This is my second Blog Post… please be easy on me. :)
I keep seeing people go on and ON about how Hillary supported TPP, and that was reason enough to NOT support her.
One things that is strangely missing from the conversation regarding our economy, aside from Hillary mentioning this, is Quarterly Capitalism aka Shareholder Value Maximization.
Here are a few articles that talk about this is better detail than I’m able to. It’s 12: Noon, my time and I haven’t slept yet. :)
When I wake up, I will post more info.
I hope you find these articles as interesting as I do.
How the cult of shareholder value wrecked American business
In the recent history of management ideas, few have had a more profound — or pernicious — effect than the one that says corporations should be run in a manner that “maximizes shareholder value.”
Indeed, you could argue that much of what Americans perceive to be wrong with the economy these days — the slow growth and rising inequality; the recurring scandals; the wild swings from boom to bust; the inadequate investment in R&D, worker training and public goods — has its roots in this ideology.
and another article:
Consider the example of the United States.
The idea that corporations should be managed to maximize shareholder value has led over the past two decades to dramatic shifts in U.S. corporate law and practice. Executive compensation rules, governance practices, and federal securities laws, have all been “reformed” to give shareholders more influence over boards and to make managers more attentive to share price.2 The results are disappointing at best. Shareholders are suffering their worst investment returns since the Great Depression;3 the population of publicly-listed companies has declined by 40%;4 and the life expectancy of Fortune 500 firms has plunged from 75 years in the early 20th century to only 15 years today.5
Maximizing Shareholder Value: A Dumb Idea?
The purpose of a company is to serve its customers. Its obligation is to not harm everyone else. And its opportunity is to enrich the lives of its employees.
Somewhere along the way, people got the idea that maximizing investor return was the point. It shouldn’t be. That’s not what democracies ought to seek in chartering corporations to participate in our society.
The great corporations of a generation ago, the ones that built key elements of our culture, were run by individuals who had more on their mind than driving the value of their options up.

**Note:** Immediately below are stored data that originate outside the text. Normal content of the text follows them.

(* ===== verification/PoolRaces.v ===== *)
(** * PoolRaces: interleavings and failures the pool server does not handle

    Each theorem is a concrete reachable state: a share counted twice, a reward credited twice, a dataset used after it was freed, credits
    and records of payments that are overwritten, a payment repeated, one address that blocks every payout, and a bonus that is taken
    from the fund and then from the miners. *)
From stdpp Require Import relations.
From S2P Require Import Prelude JsCore Number Bytes Python Effects PoolState PoolShares PoolMoney PoolHttp PoolLocks PoolInv PoolSettle PoolRun.
Local Open Scope Z_scope.
Local Open Scope glaciem_scope.

#[local] Existing Instance in_order.

Definition shares_of (w : string) (x : world) : Z :=
  match assoc w (miner_stats (mem x)) with Some m => shares_total m | None => 0 end.

(** Where a turn ends. *)
Definition before_verify (o : op) : bool := match o with VerifyShare _ _ _ _ _ => true | _ => false end.
Definition before_header (o : op) : bool :=
  match o with Post _ m _ => String.eqb m "get_block_header_by_height" | _ => false end.
Definition before_state (o : op) : bool := match o with Acquire STATE => true | _ => false end.

Definition submit_thread : thread unit := do_POST default_config post_submit.

(** ** Races *)

(** Two copies of one submission that are in flight together are both credited, although the job remembers a single
    submission: the duplicate check and the insertion are in different critical sections. *)
Theorem duplicate_share_race :
  exists w ps, rtc (server_step default_config) (world0, []) (w, ps) /\
    shares_of alice w = 2 /\ (size <$> (submissions <$> jobs (mem w) !! 0%nat)) = Some 1%nat.
Proof.
  pose (e := env (submission "j_a" alice false)).
  destruct (schedule_check default_config [(0%nat, before_verify, e); (1%nat, to_end, e); (0%nat, to_end, e)]
              [submit_thread; submit_thread] world0
              (fun _ w => (shares_of alice w =? 2) && bool_decide ((size <$> (submissions <$> jobs (mem w) !! 0%nat)) = Some 1%nat)))
    as (w & ps & Hr & Hc).
  - repeat constructor.
  - vm_compute. reflexivity.
  - exists w, ps. apply andb_prop in Hc as [H1 H2]. apply Z.eqb_eq in H1. apply bool_decide_eq_true in H2. done.
Qed.

(** A share that is counted while a found block is on its way from the unlocked read of the round's share count to the settlement
    makes the credits exceed the reward: here two miners are credited the whole of it. *)
Theorem settlement_race :
  exists w ps credits b, rtc (server_step default_config) (world0, []) (w, ps) /\
    f_credits (disk w) = Some credits /\ ps_last_block (pool_stats (mem w)) = Some b /\
    b_reward_atomic b = Some 1000 /\ atomic_sum credits = 2000.
Proof.
  pose (ea := env (submission "j_a" alice true)). pose (eb := env (submission "j_a" bob false)).
  destruct (schedule_check default_config
              [(0%nat, before_header, ea); (0%nat, before_state, ea); (1%nat, to_end, eb); (0%nat, to_end, ea)]
              [submit_thread; submit_thread] world0
              (fun _ w => match f_credits (disk w), ps_last_block (pool_stats (mem w)) with
                          | Some cs, Some b => bool_decide (b_reward_atomic b = Some 1000) && (atomic_sum cs =? 2000)
                          | _, _ => false
                          end)) as (w & ps & Hr & Hc).
  - repeat constructor.
  - vm_compute. reflexivity.
  - exists w, ps. destruct (f_credits (disk w)) as [cs|], (ps_last_block (pool_stats (mem w))) as [b|]; try done.
    exists cs, b. apply andb_prop in Hc as [H1 H2]. apply bool_decide_eq_true in H1. apply Z.eqb_eq in H2. done.
Qed.

(** The cache of a single dataset does not stop a thread from using a dataset after another thread has freed it: the pointer
    leaves the critical section before it is used. *)
Theorem dataset_used_after_free :
  exists w ps blob off nonce ptr diff k, rtc (server_step default_config) (world0, []) (w, ps) /\
    ps !! 0%nat = Some (Vis (VerifyShare blob off nonce ptr diff) k) /\ live w !! ptr = None.
Proof.
  pose (ea := env (submission "j_a" alice false)). pose (eb := env (submission "j_b" bob false)).
  destruct (schedule_check default_config [(0%nat, before_verify, ea); (1%nat, to_end, eb)]
              [submit_thread; submit_thread] world0
              (fun ps w => match ps !! 0%nat with
                           | Some (Vis (VerifyShare _ _ _ ptr _) _) => bool_decide (live w !! ptr = None)
                           | _ => false
                           end)) as (w & ps & Hr & Hc).
  - repeat constructor.
  - vm_compute. reflexivity.
  - destruct (ps !! 0%nat) as [[|  |[] k]|] eqn:E; try done. apply bool_decide_eq_true in Hc. by eauto 12.
Qed.

Definition before_save (o : op) : bool := match o with Save _ _ => true | _ => false end.

(** A credit of a block that never arrived, and a share of Alice. *)
Definition phantom_world : world :=
  mk_world (share_of alice pool0) [] (mk_files (Some [a_credit bob 1 500 1]) None None None None) ∅.

(** The wallet has received nothing; the chain is at height 100. *)
Definition nothing_arrived (b : option pyval) : environment :=
  mk_env (num_of_Z 1000) "2026-05-01" "cc"
    (fun s m ps => if String.eqb m "get_transfers" then result (PDict [("in", PList [])]%string)
                   else if String.eqb m "get_height" then result (PDict [("height", PInt 100)]%string)
                   else kind_replies s m ps) b 1 (fun _ => false) (fun _ => false).

(** The reconciliation rewrites the ledger of credits without a lock: a block that is settled between its read and its write is
    counted, its round is over and its height is closed for good, and the credits of everybody who mined it are gone. *)
Theorem credits_lost_race :
  exists w ps, rtc (server_step default_config) (phantom_world, []) (w, ps) /\
    ps_blocks_total (pool_stats (mem w)) = 1 /\ 7 ∈ settled_heights (mem w) /\
    ps_current_round_shares (pool_stats (mem w)) = 0 /\ f_credits (disk w) = Some [].
Proof.
  pose (ea := env (submission "j_a" alice true)). pose (er := nothing_arrived None).
  destruct (schedule_check default_config [(0%nat, before_save, er); (1%nat, to_end, ea); (0%nat, to_end, er)]
              [loop 1 (reconcile_iteration default_config); submit_thread] phantom_world
              (fun _ w => (ps_blocks_total (pool_stats (mem w)) =? 1) && bool_decide (7 ∈ settled_heights (mem w)) &&
                          (ps_current_round_shares (pool_stats (mem w)) =? 0) &&
                          match f_credits (disk w) with Some [] => true | _ => false end)) as (w & ps & Hr & Hc).
  - repeat constructor.
  - vm_compute. reflexivity.
  - exists w, ps. destruct (f_credits (disk w)) as [[|c l]|]; rewrite ?andb_false_r in Hc; [|done..].
    rewrite andb_true_r in Hc. split_hyps. bool_to_prop. by case_bool_decide.
Qed.

(** The cold sweep is configured. *)
Definition cold_config : config :=
  mk_config "POOL_WALLET_NOT_CONFIGURED_set_POOL_WALLET_env_var" (S754_zero false) 1000 180 (10 ^ 11) 15 0 300 25 900
    (num_of_Z 60) bob (10 ^ 12) 60 120 10 true true.

(** Alice is owed two coins. *)
Definition two_coins : world := mk_world pool0 [] (mk_files (Some [a_credit alice 7 (2 * 10 ^ 12) 1]) None None None None) ∅.

Definition owed_alice_in (log : list payout) (w : world) : bool :=
  bool_decide (pending_of None (default [] (f_credits (disk w))) log [] = [(alice, 2 * 10 ^ 12)]).

(** The payout thread and the sweep thread both read, extend and replace the log of payments: a payment that is recorded while a
    sweep is between its read and its write loses its record, and the wallet that was paid is owed the whole sum again. *)
Theorem payout_record_lost :
  exists w1 ps1 w2 ps2 paid log,
    rtc (server_step cold_config) (two_coins, []) (w1, ps1) /\ rtc (server_step cold_config) (w1, ps1) (w2, ps2) /\
    f_payouts (disk w1) = Some [paid] /\ p_wallet paid = Some alice /\ p_atomic paid = Some (2 * 10 ^ 12) /\
    f_payouts (disk w2) = Some [log] /\ p_wallet log = Some bob /\ owed_alice_in [log] w2 = true.
Proof.
  pose (e := env PNone).
  assert (match schedule [(0%nat, before_save, e); (1%nat, to_end, e)]
                  [loop 1 (cold_sweep_iteration cold_config); loop 1 (payout_iteration cold_config)] two_coins with
          | Some (ps1, w1) =>
              match f_payouts (disk w1), schedule [(0%nat, to_end, e)] ps1 w1 with
              | Some [paid], Some (_, w2) =>
                  bool_decide (p_wallet paid = Some alice) && bool_decide (p_atomic paid = Some (2 * 10 ^ 12)) &&
                  match f_payouts (disk w2) with
                  | Some [log] => bool_decide (p_wallet log = Some bob) && owed_alice_in [log] w2
                  | _ => false
                  end
              | _, _ => false
              end
          | None => false
          end = true) as Hc by (vm_compute; reflexivity).
  destruct (schedule _ _ two_coins) as [[ps1 w1]|] eqn:S1; [|discriminate Hc].
  destruct (f_payouts (disk w1)) as [[|paid [|]]|] eqn:F1; try discriminate Hc.
  destruct (schedule _ ps1 w1) as [[ps2 w2]|] eqn:S2; [|discriminate Hc].
  destruct (f_payouts (disk w2)) as [[|log [|]]|] eqn:F2; rewrite ?andb_false_r in Hc; try discriminate Hc.
  split_hyps. repeat match goal with H : bool_decide _ = true |- _ => apply bool_decide_eq_true in H end.
  exists w1, ps1, w2, ps2, paid, log. split_and!; [|exact (schedule_reach cold_config _ _ _ _ _ S2)|assumption..].
  etrans; [|exact (schedule_reach cold_config _ _ _ _ _ S1)]. apply arrive_all. repeat constructor.
Qed.

(** ** Failures *)

(** Alice has earned a coin and was paid it. *)
Definition paid_world : world :=
  mk_world pool0 [] (mk_files (Some [a_credit alice 7 (10 ^ 12) 1]) None (Some [a_payout alice (10 ^ 12)]) None None) ∅.

Definition log_unreadable : environment :=
  mk_env (num_of_Z 1000) "2026-05-01" "cc" kind_replies None 1
    (fun p => match p with PAYOUTS_FILE => true | _ => false end) (fun _ => false).

(** A payout log that cannot be read for a moment counts as empty: the round pays again what was paid before, and replaces the log
    by the new payments alone.  Had the log been readable, nothing would have been owed. *)
Theorem unreadable_log_repays :
  (exists tr w log, exec answers (payout_round default_config) paid_world tr w (Ok 1) /\
     f_payouts (disk w) = Some [log] /\ p_wallet log = Some alice /\ p_atomic log = Some (10 ^ 12) /\ p_tx_hash log = PStr "ab") /\
  pending_of None (default [] (f_credits (disk paid_world))) (default [] (f_payouts (disk paid_world))) [] = [].
Proof.
  split; [|vm_compute; reflexivity].
  assert (exists w, alone log_unreadable (payout_round default_config) paid_world = Some (Ok 1, w) /\
            f_payouts (disk w) = Some [mk_payout (Some 1000) (Some alice) (Some (10 ^ 12)) (PStr "ab") (Some 1000) (Some 1000) None])
    as (w & Hrun & Hlog) by (eexists; split; vm_compute; reflexivity).
  apply alone_exec in Hrun as [tr Hex]. exists tr, w. eexists. by rewrite Hlog.
Qed.

(** An address followed by a line break. *)
Definition mallory : string := of_chars ("R"%char :: replicate 94 "3"%char ++ [chr 10]).

(** A wallet that refuses a transfer with an invalid destination. *)
Definition names_mallory (params : pyval) : bool :=
  match py_get params "destinations" PNone with
  | Ok (PList l) => existsb (fun d => match py_get d "address" PNone with Ok (PStr s) => String.eqb s mallory | _ => false end) l
  | _ => false
  end.

Definition strict_wallet : environment :=
  mk_env (num_of_Z 1000) "2026-05-01" "cc"
    (fun s m ps => if String.eqb m "transfer" && names_mallory ps
                   then Ok (PDict [("error", PDict [("message", PStr "WALLET_RPC_ERROR_CODE_WRONG_ADDRESS")])]%string)
                   else kind_replies s m ps)
    None 1 (fun _ => false) (fun _ => false).

Definition owing_world : world :=
  mk_world pool0 [] (mk_files (Some [a_credit alice 7 (9 * 10 ^ 12) 1; a_credit mallory 7 (10 ^ 11) 1]) None None None None) ∅.

Fixpoint rounds (n : nat) (e : environment) (p : thread unit) (w : world) : option world :=
  match n with
  | O => Some w
  | S n' => match alone e p w with Some (_, w') => rounds n' e p w' | None => None end
  end.

(** One wallet name that the pool accepts and the wallet refuses blocks the payouts of everybody, for ever: all payments of a round
    are one transfer.  The name is an address with a line break at the end, which the pattern lets through. *)
Theorem bad_address_blocks_payouts :
  is_valid_wallet (PStr mallory) = Some mallory /\
  pending_of None (default [] (f_credits (disk owing_world))) [] [] = [(mallory, 10 ^ 11); (alice, 9 * 10 ^ 12)] /\
  forall n, rounds n strict_wallet (payout_iteration default_config) owing_world = Some owing_world.
Proof.
  split_and!; [vm_compute; reflexivity..|]. intros n. induction n as [|n IH]; [done|].
  cbn [rounds]. assert (alone strict_wallet (payout_iteration default_config) owing_world = Some (Ok tt, owing_world)) as ->
    by (vm_compute; reflexivity). exact IH.
Qed.

(** ** The growth fund and the reconciliation *)

Definition fund_world : world :=
  mk_world (mem two_shares) []
    (mk_files None None None None (Some (mk_sponsorship true "growth" (Some 500) (Some 500) (Some 500) (Some 1) (Some 0) None None))) ∅.

(** The reward of the block has arrived in the wallet. *)
Definition arrived_env : environment :=
  mk_env (num_of_Z 1000) "2026-05-01" "cc"
    (fun s m ps => if String.eqb m "get_transfers" then result (PDict [("in", PList [PDict [("height", PInt 7); ("amount", PInt 1000)]])]%string)
                   else if String.eqb m "get_height" then result (PDict [("height", PInt 100)]%string)
                   else kind_replies s m ps) None 1 (fun _ => false) (fun _ => false).

(** A round of two miners with a bonus: the settlement credits the reward of 1000 and the bonus of 500, which the fund pays; the next
    reconciliation takes the two entries of the block for competing blocks and scales them down to the reward, so the bonus is
    gone from the fund and reaches nobody. *)
Theorem bonus_erased :
  exists tr1 w1 c1 tr2 w2 c2 out,
    exec answers (submit_block default_config (a_job "j_a" (seed "a")) 5 alice) fund_world tr1 w1 (Ok out) /\
    exec answers (reconcile_credits_once default_config) w1 tr2 w2 (Ok tt) /\
    f_credits (disk w1) = Some c1 /\ atomic_sum c1 = 1500 /\ fund fund_world = 500 /\ fund w1 = 0 /\
    f_credits (disk w2) = Some c2 /\ atomic_sum c2 = 1000 /\ fund w2 = 0.
Proof.
  assert (match alone (env PNone) (submit_block default_config (a_job "j_a" (seed "a")) 5 alice) fund_world with
          | Some (Ok _, w1) =>
              match alone arrived_env (reconcile_credits_once default_config) w1 with
              | Some (Ok _, w2) =>
                  match f_credits (disk w1), f_credits (disk w2) with
                  | Some c1, Some c2 => (atomic_sum c1 =? 1500) && (fund w1 =? 0) && (atomic_sum c2 =? 1000) && (fund w2 =? 0)
                  | _, _ => false
                  end
              | _ => false
              end
          | _ => false
          end = true) as H by (vm_compute; reflexivity).
  destruct (alone (env PNone) _ _) as [[[out|] w1]|] eqn:H1; [|discriminate H..].
  destruct (alone arrived_env _ _) as [[[[]|] w2]|] eqn:H2; [|discriminate H..].
  apply alone_exec in H1 as [tr1 X1]. apply alone_exec in H2 as [tr2 X2].
  destruct (f_credits (disk w1)) as [c1|] eqn:E1, (f_credits (disk w2)) as [c2|] eqn:E2; [|discriminate H..].
  split_hyps. bool_to_prop. by exists tr1, w1, c1, tr2, w2, c2, out.
Qed.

Maximization of Shareholder Value: Flawed Thinking That Threatens Our Economic Future
One of the most widely promulgated falsehoods in investing is the notion that those managing publicly held companies are obligated to maximize shareholder value. In recent years, US companies have taken on record amounts of debt to fund share repurchases on a scale only exceeded in 2007, in the name of enhancing shareholder value.* Often undertaken at the behest of a vocal minority, these buybacks have served to enrich CEOs at the expense of other important stakeholders, diminish the health of our economy, and threaten the long-term future of our corporations. That there is no legal basis for this fixation on shareholder value is either poorly understood or conveniently ignored by much of the investing public. Thankfully, the doctrine of shareholder primacy is now being challenged with more vigor and frequency than ever before. It’s time to put to rest an idea that too often promotes myopic thinking and imperils long-term value creation.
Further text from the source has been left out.